WHAT TO PRODUCE: Starting at the top of the entries below, set down each line exactly as written, and stop after the line containing "Definition is_cont (c".
----
Definition from_str_radix (bound radix : N) (s : string) : option N :=
  let d := match s with String "+" s' => s' | _ => s end in
  match d with
  | EmptyString => None
  | _ =>
      match radix_value radix 0 d with
      | Some v => if (v <? bound)%N then Some v else None
      | None => None
      end
  end.

(** [str::replace] of a character *)
Definition replace_char (c : ascii) (by_ : string) (s : string) : string :=
  String.concat EmptyString
    ((fun x => if Ascii.eqb x c then by_ else String x EmptyString) <$> String.list_ascii_of_string s).

(** ** UTF-8 *)

Definition is_cont (c : ascii) : bool := in_range 128 191 c.

Definition nth_byte (n : nat) (s : string) : ascii := default "000"%char (String.get n s).

(** The length of the first character, and whether it is one; an invalid
    sequence has the length of its longest prefix of a character, at least
    one, as in [Utf8Chunks]. *)
Definition utf8_head (s : string) : nat * bool :=
  let b := nth_byte 0 s in
  let n := nth_byte 1 s in
  let third := is_cont (nth_byte 2 s) in
  let fourth := is_cont (nth_byte 3 s) in
  if in_range 0 127 b then (1, true)
  else if in_range 194 223 b then (if is_cont n then (2, true) else (1, false))
  else if in_range 224 239 b then
    if (in_range 224 224 b && in_range 160 191 n) || (in_range 225 236 b && in_range 128 191 n) ||
       (in_range 237 237 b && in_range 128 159 n) || (in_range 238 239 b && in_range 128 191 n)
    then (if third then (3, true) else (2, false))
    else (1, false)
  else if in_range 240 244 b then
    if (in_range 240 240 b && in_range 144 191 n) || (in_range 241 243 b && in_range 128 191 n) ||
       (in_range 244 244 b && in_range 128 143 n)
    then (if third then (if fourth then (4, true) else (3, false)) else (2, false))
    else (1, false)
  else (1, false).

Fixpoint string_drop (n : nat) (s : string) : string :=
  match n, s with
  | S n', String _ s' => string_drop n' s'
  | _, _ => s
  end.

Fixpoint string_take (n : nat) (s : string) : string :=
  match n, s with
  | S n', String c s' => String c (string_take n' s')
  | _, _ => EmptyString
  end.

Definition REPLACEMENT : string := String "239" (String "191" (String "189" EmptyString)).

(** The characters of a string, each with whether it is valid; the length is
    fuel enough. *)
Fixpoint utf8_chunks (n : nat) (s : string) : list (string * bool) :=
  match n, s with
  | S n', String _ _ =>
      let '(k, ok) := utf8_head s in (string_take k s, ok) :: utf8_chunks n' (string_drop k s)
  | _, _ => []
  end.

Definition chunks (s : string) : list (string * bool) := utf8_chunks (String.length s) s.

(** [str::from_utf8] *)
Definition utf8_valid (s : string) : bool := forallb snd (chunks s).

(** [String::from_utf8_lossy] *)
Definition from_utf8_lossy (s : string) : string :=
  foldr (fun (p : string * bool) acc => (if p.2 then p.1 else REPLACEMENT) +:+ acc) EmptyString (chunks s).

Definition of_bytes (b : bytes) : string := String.string_of_list_byte b.
Definition to_bytes (s : string) : bytes := String.list_byte_of_string s.

(** ** Strings as sequences of characters *)

Lemma string_app_assoc a b c : (a +:+ b) +:+ c = a +:+ b +:+ c.
Proof. induction a as [|x a IH]; simpl; [done|]. by rewrite IH. Qed.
----
WRITTEN ANSWER:
Definition from_str_radix (bound radix : N) (s : string) : option N :=
  let d := match s with String "+" s' => s' | _ => s end in
  match d with
  | EmptyString => None
  | _ =>
      match radix_value radix 0 d with
      | Some v => if (v <? bound)%N then Some v else None
      | None => None
      end
  end.

(** [str::replace] of a character *)
Definition replace_char (c : ascii) (by_ : string) (s : string) : string :=
  String.concat EmptyString
    ((fun x => if Ascii.eqb x c then by_ else String x EmptyString) <$> String.list_ascii_of_string s).

(** ** UTF-8 *)

Definition is_cont (c : ascii) : bool := in_range 128 191 c.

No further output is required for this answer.